Este nosso epicurismo enlouquecido teve o seu sucesso: trouxe novos ares para a política e favoreceu avanços tecnológicos. No entanto, mostra sinais de esgotamento. Em primeiro lugar, porque nos tira o sentido que descobrimos no cosmos, nos levando ao niilismo. Diante de um mundo inerte, incapaz de dizer qualquer coisa ao homem, filósofos como Nietzsche e Sartre celebraram a nossa capacidade de inventarmos nossos próprios valores e criarmos nosso próprio sentido. Mas este, que sempre foi o talento de um reduzido número de visionários e reformadores, nunca foi uma opção viável para a maioria das pessoas. É o que a nossa experiência do séc. XX e XXI de um universo em desencanto nos mostrou: não somos capazes de acreditar em um sentido que nós mesmos criamos; um sentido, para que seja acreditável, deve antes ser descoberto nos olhos do outro. 

Segundo, porque, ao nos ensinar a enxergar a natureza como um mero agregado de átomos, nosso epicurismo enlouquecido nos fez perder a experiência do cosmos como uma realidade viva, no qual, como dizia Tales, todas as coisas estão repletas de deuses, preparando, assim, o caminho para a agressão ambiental. Afinal, se tudo não passa de átomos e vazio, não há nada superior ao humano. Somos os senhores de todas as coisas e delas podemos dispor tal como queremos. 

Por fim, nossa política epicurista da imanência, na qual, em um mundo destituído de sentido, devemos estabelecer nossas próprias regras políticas, não nos dá freios para impedir que prevaleça, como dizia o personagem de Trasímaco na República, a conveniência do mais forte. Não somos nós, individualmente, que estabelecemos as regras, mas aqueles que dominam o jogo, que vencem a guerra de todos contra todos – pois o que resta além da guerra se não há nada maior que o conflito das vontades? Nosso capitalismo tardio, ou, para falar com Mark Fisher, nosso capitalismo realista, em sua ilusória inescapabilidade, é fruto de nossas escolhas metafísicas. 

O que nos resta fazer? Antes de tudo, tomar consciência de que somos todos epicuristas. Depois, entender que nosso imaginário metafísico atual não é um mapa completo do real.
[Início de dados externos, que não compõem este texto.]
Lemma translate_index fs text self tr :
  index_of tr (snd (translate fs text self)) = index_of tr self.
Proof.
  unfold translate. destruct (decide (text = "")) as [_|_].
  - destruct tr; reflexivity.
  - unfold bind.
    destruct (translate_track fs One text self) as [[[]|e] s1] eqn:H1.
    + rewrite translate_track_index.
      change s1 with (snd (Return tt, s1)). rewrite <- H1.
      apply translate_track_index.
    + change s1 with (snd (@Raise unit e, s1)). rewrite <- H1.
      apply translate_track_index.
Qed.

(** The method on a non-empty text, seen from one track, when both indexes
    exist: it returns, and the track's field and cache are those its block
    computes from the track's own index and cache. *)
Lemma translate_run fs text self tr idx :
  loaded self -> text <> "" -> index_of tr self = Some idx ->
  fst (translate fs text self) = Return tt
  /\ output_of tr (snd (translate fs text self))
     = result_text fs idx (cache_of tr self) text
  /\ cache_of tr (snd (translate fs text self))
     = result_cache fs idx (cache_of tr self) text.
Proof.
  intros Hl Hne Hidx. rewrite translate_nonempty by assumption.
  destruct (Hl One) as [idx1 H1]. destruct (Hl SK) as [idx2 H2].
  unfold bind.
  destruct (translate_track_run fs One text idx1 self H1) as [evs1 ->].
  set (s1 := with_output One _ _).
  assert (H2' : index_of SK s1 = Some idx2).
  { subst s1. autorewrite with frames. assumption. }
  destruct (translate_track_run fs SK text idx2 s1 H2') as [evs2 ->].
  subst s1. split; [reflexivity|].
  destruct tr; simpl in *.
  - assert (idx = idx1) by congruence. subst idx. split; reflexivity.
  - assert (idx = idx2) by congruence. subst idx. split; reflexivity.
Qed.

(** *** The loader *)

Lemma make_record_run info self :
  make_record info self = (entry_record info, self).
Proof.
  unfold make_record, entry_record, subscript, bind.
  destruct (info !! "Country"); [|reflexivity].
  simpl. destruct (info !! "HID"); reflexivity.
Qed.

Lemma alias_loop_run tr info r aliases : forall idx self,
  index_of tr self = Some idx ->
  entry_record info = Return r ->
  for_each aliases
    (fun alias => r <- make_record info ;; index_setitem tr alias r) self
  = (Return tt, with_index tr (Some (add_keys r aliases idx)) self).
Proof.
  induction aliases as [|a aliases IH]; intros idx self Hidx Hr.
  - simpl. rewrite with_index_same by assumption. reflexivity.
  - simpl. unfold bind at 1 2. rewrite make_record_run, Hr.
    unfold index_setitem, bind, get_index, set_index. rewrite Hidx.
    rewrite (IH (<[a := r]> idx)).
    + rewrite with_index_twice. reflexivity.
    + autorewrite with frames. rewrite decide_True by reflexivity.
      reflexivity.
    + assumption.
Qed.

Lemma load_entry_run tr item idx self :
  index_of tr self = Some idx ->
  load_entry tr item self =
  match entry_record item.2 with
  | Return r =>
      (Return tt, with_index tr (Some (add_keys r (entry_keys item) idx)) self)
  | Raise e => (Raise e, self)
  end.
Proof.
  intros Hidx. destruct item as [name info]. unfold load_entry.
  unfold bind at 1. rewrite make_record_run. simpl.
  destruct (entry_record info) as [r|e] eqn:Hr; [|reflexivity].
  unfold index_setitem. unfold bind, get_index, set_index. rewrite Hidx.
  rewrite (alias_loop_run tr info r _ (<[name := r]> idx)).
  - rewrite with_index_twice. reflexivity.
  - autorewrite with frames. rewrite decide_True by reflexivity. reflexivity.
  - assumption.
Qed.

Lemma load_loop_run tr items : forall idx self,
  index_of tr self = Some idx ->
  for_each items (load_entry tr) self
  = (fst (build items idx), with_index tr (Some (snd (build items idx))) self).
Proof.
  induction items as [|item items IH]; intros idx self Hidx.
  - simpl. rewrite with_index_same by assumption. reflexivity.
  - simpl. unfold bind. rewrite (load_entry_run tr item idx self Hidx).
    destruct (entry_record item.2) as [r|e].
    + rewrite (IH (add_keys r (entry_keys item) idx)).
      * rewrite with_index_twice. reflexivity.
      * autorewrite with frames. rewrite decide_True by reflexivity.
        reflexivity.
    + simpl. rewrite with_index_same by assumption. reflexivity.
Qed.

Lemma load_track_run fs tr self :
  load_track fs tr self = (Return tt, loaded_state fs tr self).
Proof.
  unfold load_track, loaded_state, try_except, open_json_load.
  unfold bind at 1 2. simpl.
  destruct (fs (main_path tr)) as [|msg|items]; try reflexivity.
  simpl. unfold bind, set_index.
  rewrite (load_loop_run tr items ∅).
  - rewrite with_index_twice.
    destruct (build items ∅) as [[[]|e] idx]; reflexivity.
  - autorewrite with frames. rewrite decide_True by reflexivity. reflexivity.
Qed.

Lemma init_state fs :
  __init__ fs
  = let loads := loaded_state fs SK (loaded_state fs One blank) in
    with_io (io loads ++ icon_events fs) loads.
Proof.
  unfold __init__, load_main_data, load_sk_main_data.
  unfold bind at 1. rewrite load_track_run.
  unfold bind at 1. rewrite load_track_run.
  unfold bind, path_exists, emit, ret, setWindowIcon, icon_events. simpl.
  destruct (fs icon_path); simpl; rewrite <- ?app_assoc; reflexivity.
Qed.

Lemma init_index fs tr :
  index_of tr (__init__ fs)
  = match fs (main_path tr) with
    | Content items => Some (snd (build items ∅))
    | _ => None
    end.
Proof.
  rewrite init_state. cbv zeta. autorewrite with frames.
  unfold loaded_state.
  destruct tr; simpl;
    destruct (fs "Database/CsOne_main.json") as [|m1|i1];
    destruct (fs "Database/CsSK_main.json") as [|m2|i2]; simpl;
    try reflexivity;
    repeat match goal with
           | |- context [fst (build ?i ?m)] =>
               destruct (build i m) as [[[]|?] ?]; simpl
           end; reflexivity.
Qed.

Lemma init_cache fs tr : cache_of tr (__init__ fs) = ∅.
Proof.
  rewrite init_state. cbv zeta. autorewrite with frames.
  unfold loaded_state.
  destruct tr; simpl;
    destruct (fs "Database/CsOne_main.json") as [|m1|i1];
    destruct (fs "Database/CsSK_main.json") as [|m2|i2]; simpl;
    try reflexivity;
    repeat match goal with
           | |- context [fst (build ?i ?m)] =>
               destruct (build i m) as [[[]|?] ?]; simpl
           end; reflexivity.
Qed.

Lemma init_output fs tr :
  output_of tr (__init__ fs)
  = match fs (main_path tr) with
    | Absent => load_error_text tr (FileNotFoundError (main_path tr))
    | Unreadable msg => load_error_text tr (LoadError msg)
    | Content items =>
        match fst (build items ∅) with
        | Return _ => ""
        | Raise e => load_error_text tr e
        end
    end.
Proof.
  rewrite init_state. cbv zeta. autorewrite with frames.
  unfold loaded_state.
  destruct tr; simpl;
    destruct (fs "Database/CsOne_main.json") as [|m1|i1];
    destruct (fs "Database/CsSK_main.json") as [|m2|i2]; simpl;
    try reflexivity;
    repeat match goal with
           | |- context [fst (build ?i ?m)] =>
               destruct (build i m) as [[[]|?] ?]; simpl
           end; reflexivity.
Qed.

Lemma init_io fs :
  io (__init__ fs)
  = ([IOOpen (main_path One); IOOpen (main_path SK)] ++ icon_events fs)%list.
Proof.
  rewrite init_state. cbv zeta. rewrite io_with_io. f_equal.
  unfold loaded_state. simpl.
  destruct (fs "Database/CsOne_main.json") as [|m1|i1];
    destruct (fs "Database/CsSK_main.json") as [|m2|i2]; simpl;
    try reflexivity;
    repeat match goal with
           | |- context [fst (build ?i ?m)] =>
               destruct (build i m) as [[[]|?] ?]; simpl
           end; reflexivity.
Qed.

(** Both dictionaries parse: both indexes exist after start-up. *)
Lemma init_loaded fs items1 items2 :
  fs (main_path One) = Content items1 ->
  fs (main_path SK) = Content items2 ->
  loaded (__init__ fs).
Proof.
  intros H1 H2 tr. rewrite init_index.
  destruct tr; [rewrite H1|rewrite H2]; eauto.
Qed.

Lemma init_index_of fs tr items :
  fs (main_path tr) = Content items ->
  index_of tr (__init__ fs) = Some (snd (build items ∅)).
Proof. intros H. rewrite init_index, H. reflexivity. Qed.

(** *** Lookups in the index the loader builds *)

Lemma add_keys_lookup r keys : forall idx k,
  add_keys r keys idx !! k
  = if decide (k ∈ keys) then Some r else idx !! k.
Proof.
  induction keys as [|a keys IH]; intros idx k.
  - change (add_keys r [] idx) with idx.
    rewrite decide_False; [reflexivity|]. apply not_elem_of_nil.
  - change (add_keys r (a :: keys) idx) with (add_keys r keys (<[a := r]> idx)).
    rewrite IH. destruct (decide (k ∈ keys)) as [Hin|Hnin].
    + rewrite decide_True; [reflexivity|]. right. assumption.
    + destruct (decide (a = k)) as [->|Hne].
      * rewrite lookup_insert_eq. rewrite decide_True; [reflexivity|]. left.
      * rewrite lookup_insert_ne by assumption.
        rewrite decide_False; [reflexivity|].
        intros Hin. apply elem_of_cons in Hin as [->|Hin]; tauto.
Qed.

Lemma well_formed_record item :
  well_formed item -> exists r, entry_record item.2 = Return r.
Proof.
  intros [[c Hc] [h Hh]]. unfold entry_record. rewrite Hc, Hh. eauto.
Qed.

Lemma build_untouched k items : forall idx,
  (forall it, it ∈ items -> k ∉ entry_keys it) ->
  snd (build items idx) !! k = idx !! k.
Proof.
  induction items as [|item items IH]; intros idx Hk; [reflexivity|].
  simpl. destruct (entry_record item.2) as [r|e]; [|reflexivity].
  rewrite IH.
  - rewrite add_keys_lookup. rewrite decide_False; [reflexivity|].
    apply Hk. left.
  - intros it Hit. apply Hk. right. assumption.
Qed.

Lemma build_app pre rest : forall idx,
  Forall well_formed pre ->
  build (pre ++ rest) idx = build rest (snd (build pre idx)).
Proof.
  induction pre as [|item pre IH]; intros idx Hwf; [reflexivity|].
  apply Forall_cons in Hwf as [Hitem Hpre].
  destruct (well_formed_record item Hitem) as [r Hr].
  simpl. rewrite Hr. apply IH. assumption.
Qed.

Lemma build_ok items : forall idx,
  Forall well_formed items -> fst (build items idx) = Return tt.
Proof.
  induction items as [|item items IH]; intros idx Hwf; [reflexivity|].
  apply Forall_cons in Hwf as [Hitem Hitems].
  destruct (well_formed_record item Hitem) as [r Hr].
  simpl. rewrite Hr. apply IH. assumption.
Qed.

(** The last entry that contributes a key decides what the key maps to. *)
Lemma build_last pre item post idx k r :
  Forall well_formed pre ->
  entry_record item.2 = Return r ->
  k ∈ entry_keys item ->
  (forall it, it ∈ post -> k ∉ entry_keys it) ->
  snd (build (pre ++ item :: post) idx) !! k = Some r.
Proof.
  intros Hpre Hr Hin Hpost. rewrite build_app by assumption.
  simpl. rewrite Hr. rewrite build_untouched by assumption.
  rewrite add_keys_lookup. rewrite decide_True by assumption. reflexivity.
Qed.

(** *** What holds in every state of a run *)


Lemma result_cache_from fs idx cache text country data :
  result_cache fs idx cache text !! country = Some data ->
  cache !! country = Some data \/ fs (country_path country) = Content data.
Proof.
  unfold result_cache.
  destruct (idx !! text) as [info|]; [|tauto].
  destruct (cache !! Country info) eqn:Hc; [tauto|].
  destruct (fs (country_path (Country info))) eqn:Hf; try tauto.
  destruct (decide (Country info = country)) as [<-|Hne].
  - rewrite lookup_insert_eq. intros [= <-]. tauto.
  - rewrite lookup_insert_ne by assumption. tauto.
Qed.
Não escolhemos ser epicuristas, nem podemos facilmente escapar de seu fardo. Um imaginário metafísico é construído socialmente e, assim, foge, em alguma medida, à escolha individual. Mas devemos entender que existem mais coisas entre o céu e a terra do que átomos e vazio. É nesse espaço desconhecido que podemos construir um mapa mais abrangente. E, se não somos capazes de deixar nosso epicurismo de lado, podemos, ao menos, torná-lo um menos neurótico e atormentado, mais próximo do que era praticado pelos antigos. Podemos tentar ser epicuristas verdadeiros, buscando a simplicidade, o contentamento e a contemplação. Se não conseguimos fugir do Jardim, podemos, ao menos, fruir de seu poder terapêutico e transformar a nós mesmos, de modo a encontrarmos, dentro de nós, a paz que queremos no mundo.

Seria isso suficiente para resolvermos nossos graves problemas? Provavelmente não. Talvez Heidegger estivesse certo em dizer que somente um deus pode nos salvar. Enquanto o aguardamos, podemos ao menos aprender, com Epicuro, a alcançar alguma eudaimonía neste breve momento que é nossa vida, recuperando, na medida do possível, o prazer de existir.